The centralized management function of stability control system can be further elevated to more advanced function such as real-time correlated monitoring. For instance, correlated monitoring of power quantities (such as Path 44 loading) and operation logic of control systems (such as SONGS separation scheme) can be implemented to give timely warning about effects of control system operation as a result of grid operation state changes.

4.5 Improvement of simulation accuracy

Simulation is the fundamental tool in various stages of grid planning, system operation analysis, protection and control decision-making, online DSA, post-event analysis and so on. Each occurrence of large disturbance in actual power systems provides an opportunity for checking accuracy of simulation via actual system responses.

Analysis in the inquiry report of the 2012 India blackouts is rather qualitative because of insufficient field data records and lack of detailed post-event simulation study results.

The inquiry report of the 2011 Southwest America blackout gives examples of insufficiency of system simulation models in reproducing the actual event. For instance, it was unable to predict either the tripping of the SONGS generation units or the collapse of SDG&E and CFE systems by using WECC dynamic simulation models for near-term and long-term planning purposes. In the post-event simulations the SDG&E system should have been prevented from frequency collapse by the UFLS operational performance, which was quite the opposite of reality. Only by further addition of recorded details of the actual event to the system model, including UFLS activation programs and automatic switching logics of capacitors, did the simulation results of the islanded region become better aligned to the actual event following operation of the intertie separation scheme at SONGS. In addition, the impedance value of IID’s CV transformers was 0.1 per unit in WECC’s planning model but 0.05 per unit in its DSA model. As a result of this difference, there was an error of approximately 16 % of the CV transformer loading in the online DSA calculation result compared to the result obtained using the planning model. This demonstrates the importance of data and modeling accuracy as CV transformers were such key facilities during the event evolution process.
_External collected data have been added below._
(** ** Campaigns *)

Inductive CampaignState := StateDraft | StateRunning | StatePaused | StateCompleted | StateCancelled | StateFailed.

#[global] Instance CampaignState_eq_dec : EqDecision CampaignState.
Proof. solve_decision. Defined.

Record Recipient := mkRecipient { rc_Email : string; rc_Vars : gmap string string }.

Set Primitive Projections.
Record Campaign := mkCampaign {
  c_ID : string;
  c_Name : string;
  c_From : string;
  c_ReplyTo : string;
  c_Subject : string;
  c_HTMLBody : string;
  c_TextBody : string;
  c_Recipients : list Recipient;
  c_RatePerMinute : Z;
  c_State : CampaignState;
  c_Sent : Z;
  c_Failed : Z;
  c_Skipped : Z;
  c_LastError : string
}.
Unset Primitive Projections.

Definition Total (c : Campaign) : Z := Z.of_nat (length (c_Recipients c)).

(** How many have been attempted. *)
Definition attempted (c : Campaign) : Z := c_Sent c + c_Failed c + c_Skipped c.

Definition Remaining (c : Campaign) : Z := if Total c <? attempted c then 0 else Total c - attempted c.

Definition CanStart (c : Campaign) : bool := bool_decide (c_State c = StateDraft \/ c_State c = StatePaused).

Definition DefaultRatePerMinute : Z := 600.
Definition MaxRatePerMinute : Z := 60000.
There were large deviations of grid voltage and frequency from nominal values in all the blackout cases, particularly at the final stage of cascading development. Whether simulation algorithms can appropriately deal with abnormal excursions of voltage and frequency should also be reviewed.

5 Conclusions

The 2011 Southwest America blackout and the 2012 India blackouts are used as examples to form the discussion in this paper. Through analysis of system behavior and event evolution causes of these two events, the study shows that opportunities of interrupting the cascading failure can be found in various stages, whether they belong to preventive or emergency control technologies.

In order to use stability technologies to prevent and control cascading outages, it is important to construct a power system security defense infrastructure based on advanced conceptual design. However, to ensure the effectiveness of technological measures during cascading evolution process, several fundamental measures need to be strengthened first. These include a complete, thorough and timely understanding of system dynamic characteristics, system fault identification criterion of protection and control devices, analysis of mutual influence between control logic and system response, verification of adaptability of control effect to system operating conditions and improvement of simulation analysis.

Centralized generator tripping and load shedding automatically triggered by the event of sudden loss of a transmission interface is the most effective emergency control measure for prevention of cross-grid rerouting of large power flows, uncontrolled equipment tripping and successive grid islanding. To ensure the dependability and reliability of control effects, operational management of stability control measures should be strengthened and authorization for control centers to adjust these measures should be guaranteed.